### Brief
Every record below, from the first line to the last, is to be set down again exactly.

Stored data:
+++

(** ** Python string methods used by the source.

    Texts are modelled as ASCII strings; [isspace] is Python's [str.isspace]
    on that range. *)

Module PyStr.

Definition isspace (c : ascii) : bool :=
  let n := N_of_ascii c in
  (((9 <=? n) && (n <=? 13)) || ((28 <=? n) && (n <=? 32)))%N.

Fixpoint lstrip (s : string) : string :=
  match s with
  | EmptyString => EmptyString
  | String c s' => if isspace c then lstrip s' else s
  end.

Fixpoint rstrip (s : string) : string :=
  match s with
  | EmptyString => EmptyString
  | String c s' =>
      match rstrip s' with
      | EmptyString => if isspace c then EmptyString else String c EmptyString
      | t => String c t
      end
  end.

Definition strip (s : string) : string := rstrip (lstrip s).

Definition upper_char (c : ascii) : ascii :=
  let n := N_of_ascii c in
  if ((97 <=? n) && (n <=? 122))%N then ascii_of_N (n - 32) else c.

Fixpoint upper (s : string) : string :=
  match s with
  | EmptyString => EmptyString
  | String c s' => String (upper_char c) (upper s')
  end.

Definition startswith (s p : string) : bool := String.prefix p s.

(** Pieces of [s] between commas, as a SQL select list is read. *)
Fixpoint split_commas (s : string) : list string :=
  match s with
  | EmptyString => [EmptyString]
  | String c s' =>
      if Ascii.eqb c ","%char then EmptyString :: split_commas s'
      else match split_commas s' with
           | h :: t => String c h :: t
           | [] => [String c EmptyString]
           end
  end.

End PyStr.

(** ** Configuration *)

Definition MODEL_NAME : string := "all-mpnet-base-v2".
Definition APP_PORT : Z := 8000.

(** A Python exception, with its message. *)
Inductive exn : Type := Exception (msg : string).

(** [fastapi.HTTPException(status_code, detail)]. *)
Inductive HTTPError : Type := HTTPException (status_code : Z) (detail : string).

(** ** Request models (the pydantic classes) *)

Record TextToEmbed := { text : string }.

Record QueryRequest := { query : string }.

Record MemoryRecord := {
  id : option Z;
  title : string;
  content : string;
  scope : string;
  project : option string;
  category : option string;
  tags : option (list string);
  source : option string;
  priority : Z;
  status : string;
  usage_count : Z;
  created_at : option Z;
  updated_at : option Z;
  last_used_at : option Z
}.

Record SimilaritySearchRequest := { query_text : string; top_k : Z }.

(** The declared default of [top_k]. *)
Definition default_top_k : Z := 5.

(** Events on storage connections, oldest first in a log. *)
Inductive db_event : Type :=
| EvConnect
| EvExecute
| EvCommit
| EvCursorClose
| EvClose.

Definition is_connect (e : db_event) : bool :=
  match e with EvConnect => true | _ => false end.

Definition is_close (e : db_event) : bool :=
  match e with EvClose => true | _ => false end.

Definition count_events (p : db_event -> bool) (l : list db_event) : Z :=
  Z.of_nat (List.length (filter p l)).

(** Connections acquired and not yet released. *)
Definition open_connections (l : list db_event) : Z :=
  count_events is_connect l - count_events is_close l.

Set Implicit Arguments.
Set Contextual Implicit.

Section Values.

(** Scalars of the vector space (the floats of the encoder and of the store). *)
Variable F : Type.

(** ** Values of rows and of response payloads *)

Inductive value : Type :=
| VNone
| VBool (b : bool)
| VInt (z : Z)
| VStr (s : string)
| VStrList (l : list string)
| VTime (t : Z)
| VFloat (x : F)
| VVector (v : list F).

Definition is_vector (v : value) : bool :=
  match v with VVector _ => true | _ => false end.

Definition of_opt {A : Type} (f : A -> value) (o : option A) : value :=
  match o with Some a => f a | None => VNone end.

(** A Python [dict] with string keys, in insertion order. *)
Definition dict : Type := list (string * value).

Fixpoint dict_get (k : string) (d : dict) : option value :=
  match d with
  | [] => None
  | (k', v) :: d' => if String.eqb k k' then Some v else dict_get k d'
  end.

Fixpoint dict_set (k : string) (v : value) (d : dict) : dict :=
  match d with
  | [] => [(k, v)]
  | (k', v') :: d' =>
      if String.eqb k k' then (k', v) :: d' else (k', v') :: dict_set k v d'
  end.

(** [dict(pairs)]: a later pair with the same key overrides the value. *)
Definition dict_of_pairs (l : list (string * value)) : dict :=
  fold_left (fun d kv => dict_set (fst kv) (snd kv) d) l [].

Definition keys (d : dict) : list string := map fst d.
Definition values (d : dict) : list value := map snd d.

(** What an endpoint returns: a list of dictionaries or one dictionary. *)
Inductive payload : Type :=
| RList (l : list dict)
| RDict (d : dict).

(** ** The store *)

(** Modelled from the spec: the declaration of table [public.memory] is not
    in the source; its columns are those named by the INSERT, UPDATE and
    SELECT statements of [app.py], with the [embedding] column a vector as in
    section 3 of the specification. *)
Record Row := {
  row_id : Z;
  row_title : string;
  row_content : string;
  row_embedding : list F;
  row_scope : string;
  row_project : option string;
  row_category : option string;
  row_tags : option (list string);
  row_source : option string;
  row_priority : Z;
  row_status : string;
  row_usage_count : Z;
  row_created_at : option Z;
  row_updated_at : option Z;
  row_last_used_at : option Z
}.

+++

### Response to this exercise
(** ** Python string methods used by the source.

    Texts are modelled as ASCII strings; [isspace] is Python's [str.isspace]
    on that range. *)

Module PyStr.

Definition isspace (c : ascii) : bool :=
  let n := N_of_ascii c in
  (((9 <=? n) && (n <=? 13)) || ((28 <=? n) && (n <=? 32)))%N.

Fixpoint lstrip (s : string) : string :=
  match s with
  | EmptyString => EmptyString
  | String c s' => if isspace c then lstrip s' else s
  end.

Fixpoint rstrip (s : string) : string :=
  match s with
  | EmptyString => EmptyString
  | String c s' =>
      match rstrip s' with
      | EmptyString => if isspace c then EmptyString else String c EmptyString
      | t => String c t
      end
  end.

Definition strip (s : string) : string := rstrip (lstrip s).

Definition upper_char (c : ascii) : ascii :=
  let n := N_of_ascii c in
  if ((97 <=? n) && (n <=? 122))%N then ascii_of_N (n - 32) else c.

Fixpoint upper (s : string) : string :=
  match s with
  | EmptyString => EmptyString
  | String c s' => String (upper_char c) (upper s')
  end.

Definition startswith (s p : string) : bool := String.prefix p s.

(** Pieces of [s] between commas, as a SQL select list is read. *)
Fixpoint split_commas (s : string) : list string :=
  match s with
  | EmptyString => [EmptyString]
  | String c s' =>
      if Ascii.eqb c ","%char then EmptyString :: split_commas s'
      else match split_commas s' with
           | h :: t => String c h :: t
           | [] => [String c EmptyString]
           end
  end.

End PyStr.

(** ** Configuration *)

Definition MODEL_NAME : string := "all-mpnet-base-v2".
Definition APP_PORT : Z := 8000.

(** A Python exception, with its message. *)
Inductive exn : Type := Exception (msg : string).

(** [fastapi.HTTPException(status_code, detail)]. *)
Inductive HTTPError : Type := HTTPException (status_code : Z) (detail : string).

(** ** Request models (the pydantic classes) *)

Record TextToEmbed := { text : string }.

Record QueryRequest := { query : string }.

Record MemoryRecord := {
  id : option Z;
  title : string;
  content : string;
  scope : string;
  project : option string;
  category : option string;
  tags : option (list string);
  source : option string;
  priority : Z;
  status : string;
  usage_count : Z;
  created_at : option Z;
  updated_at : option Z;
  last_used_at : option Z
}.

Record SimilaritySearchRequest := { query_text : string; top_k : Z }.

(** The declared default of [top_k]. *)
Definition default_top_k : Z := 5.

(** Events on storage connections, oldest first in a log. *)
Inductive db_event : Type :=
| EvConnect
| EvExecute
| EvCommit
| EvCursorClose
| EvClose.

Definition is_connect (e : db_event) : bool :=
  match e with EvConnect => true | _ => false end.

Definition is_close (e : db_event) : bool :=
  match e with EvClose => true | _ => false end.

Definition count_events (p : db_event -> bool) (l : list db_event) : Z :=
  Z.of_nat (List.length (filter p l)).

(** Connections acquired and not yet released. *)
Definition open_connections (l : list db_event) : Z :=
  count_events is_connect l - count_events is_close l.

Set Implicit Arguments.
Set Contextual Implicit.

Section Values.

(** Scalars of the vector space (the floats of the encoder and of the store). *)
Variable F : Type.

(** ** Values of rows and of response payloads *)

Inductive value : Type :=
| VNone
| VBool (b : bool)
| VInt (z : Z)
| VStr (s : string)
| VStrList (l : list string)
| VTime (t : Z)
| VFloat (x : F)
| VVector (v : list F).

Definition is_vector (v : value) : bool :=
  match v with VVector _ => true | _ => false end.

Definition of_opt {A : Type} (f : A -> value) (o : option A) : value :=
  match o with Some a => f a | None => VNone end.

(** A Python [dict] with string keys, in insertion order. *)
Definition dict : Type := list (string * value).

Fixpoint dict_get (k : string) (d : dict) : option value :=
  match d with
  | [] => None
  | (k', v) :: d' => if String.eqb k k' then Some v else dict_get k d'
  end.

Fixpoint dict_set (k : string) (v : value) (d : dict) : dict :=
  match d with
  | [] => [(k, v)]
  | (k', v') :: d' =>
      if String.eqb k k' then (k', v) :: d' else (k', v') :: dict_set k v d'
  end.

(** [dict(pairs)]: a later pair with the same key overrides the value. *)
Definition dict_of_pairs (l : list (string * value)) : dict :=
  fold_left (fun d kv => dict_set (fst kv) (snd kv) d) l [].

Definition keys (d : dict) : list string := map fst d.
Definition values (d : dict) : list value := map snd d.

(** What an endpoint returns: a list of dictionaries or one dictionary. *)
Inductive payload : Type :=
| RList (l : list dict)
| RDict (d : dict).

(** ** The store *)

(** Modelled from the spec: the declaration of table [public.memory] is not
    in the source; its columns are those named by the INSERT, UPDATE and
    SELECT statements of [app.py], with the [embedding] column a vector as in
    section 3 of the specification. *)
Record Row := {
  row_id : Z;
  row_title : string;
  row_content : string;
  row_embedding : list F;
  row_scope : string;
  row_project : option string;
  row_category : option string;
  row_tags : option (list string);
  row_source : option string;
  row_priority : Z;
  row_status : string;
  row_usage_count : Z;
  row_created_at : option Z;
  row_updated_at : option Z;
  row_last_used_at : option Z
}.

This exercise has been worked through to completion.